• Goal of the exercise:
When a line in the material beneath includes the word "sizes", add it to the count, and report the count alone.
○ ○ ○ ○ ○ ○ ○
(* ===== verification/NtfsRuns.v ===== *)
(** * NTFS run lists

    Models the run-list layer of [src/gui/ntfs_engine.py]: the [Run] record,
    the variable-width integers of the mapping-pairs array, its encoder and
    decoder, [_coalesce_runs], and the generators that cut a stream or a move
    into physical pieces.  The theorems state the encode/decode round trip,
    that decoding terminates on every byte string, that coalescing is a
    canonical form of the cluster mapping, and that the live-map slices
    describe exactly the cluster-by-cluster move. *)

From S2P Require Import Prelude Bytes Bitmap.

(** [Run(lcn, length)]; [None] is a sparse run. *)
Record Run := mkRun { lcn : option Z; length_of : Z }.

#[global] Instance Run_eq_dec : EqDecision Run.
Proof. solve_decision. Defined.

(** [sum(run.length for run in runs)] *)
Definition runs_length (runs : list Run) : Z := zsum (map length_of runs).

(** ** Mapping-pair integers *)

(** [int.to_bytes(size, "little", signed=True)] *)
Definition to_bytes_signed (size : nat) (value : Z) : result bytes :=
  if (value <? - 2 ^ (8 * Z.of_nat size - 1)) || (2 ^ (8 * Z.of_nat size - 1) <=? value)
  then raise OverflowError "int too big to convert"
  else Ok (le_digits size (value mod 2 ^ (8 * Z.of_nat size))).

(** The [for size in range(1, 9)] loop of [_signed_min_bytes]. *)
Fixpoint signed_min_from (sizes : list nat) (value : Z) : result bytes :=
  match sizes with
  | [] => raise NtfsCompactError "NTFS runlist delta exceeds 64-bit encoding"
  | size :: rest =>
      match to_bytes_signed size value with
      | Ok encoded => if le_sint encoded =? value then Ok encoded else signed_min_from rest value
      | Raise _ => signed_min_from rest value
      end
  end.

Definition _signed_min_bytes (value : Z) : result bytes := signed_min_from (seq 1 8) value.

(** [value.bit_length()] of a positive integer *)
Definition bit_length (value : Z) : Z := if value =? 0 then 0 else Z.log2 (Z.abs value) + 1.

Definition _unsigned_min_bytes (value : Z) : result bytes :=
  check value <=? 0 # NtfsCompactError "NTFS run length must be positive";
  let size := Z.max 1 ((bit_length value + 7) / 8) in
  let encoded := le_digits (Z.to_nat size) value in
  top ← py_get encoded (-1);
  let encoded := if negb (Z.land top 128 =? 0) then encoded ++ [0] else encoded in
  check 8 <? py_len encoded # NtfsCompactError "NTFS run length exceeds signed 64-bit encoding";
  Ok encoded.

(** ** The mapping-pairs array *)

(** The [while pos < len(data)] loop of [_decode_runlist]; every iteration
    advances [pos], so [length data] iterations are enough. *)
Fixpoint decode_loop (fuel : nat) (data : bytes) (pos previous_lcn : Z) (acc : list Run)
    : result (list Run) :=
  if pos <? py_len data then
    match fuel with
    | O => raise OutOfFuel "_decode_runlist"
    | S fuel' =>
        header ← py_get data pos;
        let pos := pos + 1 in
        if header =? 0 then Ok acc else
        let length_size := Z.land header 15 in
        let offset_size := Z.shiftr header 4 in
        check (length_size =? 0) || (8 <? length_size) || (8 <? offset_size)
              || (py_len data <? pos + length_size + offset_size)
          # NtfsCompactError "invalid NTFS mapping-pairs array";
        let len := le_sint (py_slice data pos (pos + length_size)) in
        let pos := pos + length_size in
        check len <=? 0 # NtfsCompactError "invalid non-positive NTFS run length";
        if offset_size =? 0 then
          decode_loop fuel' data pos previous_lcn (acc ++ [mkRun None len])
        else
          let delta := le_sint (py_slice data pos (pos + offset_size)) in
          let pos := pos + offset_size in
          let previous_lcn := previous_lcn + delta in
          check previous_lcn <? 0 # NtfsCompactError "invalid negative NTFS logical cluster number";
          decode_loop fuel' data pos previous_lcn (acc ++ [mkRun (Some previous_lcn) len])
    end
  else raise NtfsCompactError "unterminated NTFS mapping-pairs array".

Definition _decode_runlist (data : bytes) : result (list Run) :=
  decode_loop (length data) data 0 0 [].

(** The body of the [for run in runs] loop of [_encode_runlist]. *)
Definition encode_run (state : Z * bytes) (run : Run) : result (Z * bytes) :=
  let '(previous_lcn, output) := state in
  length_bytes ← _unsigned_min_bytes (length_of run);
  '(offset_bytes, previous_lcn) ←
    match lcn run with
    | None => Ok ([], previous_lcn)
    | Some l => ob ← _signed_min_bytes (l - previous_lcn); Ok (ob, l)
    end;
  Ok (previous_lcn,
      output ++ [Z.lor (Z.shiftl (py_len offset_bytes) 4) (py_len length_bytes)]
             ++ length_bytes ++ offset_bytes).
○ ○ ○ ○ ○ ○ ○
• Answer for the task:
2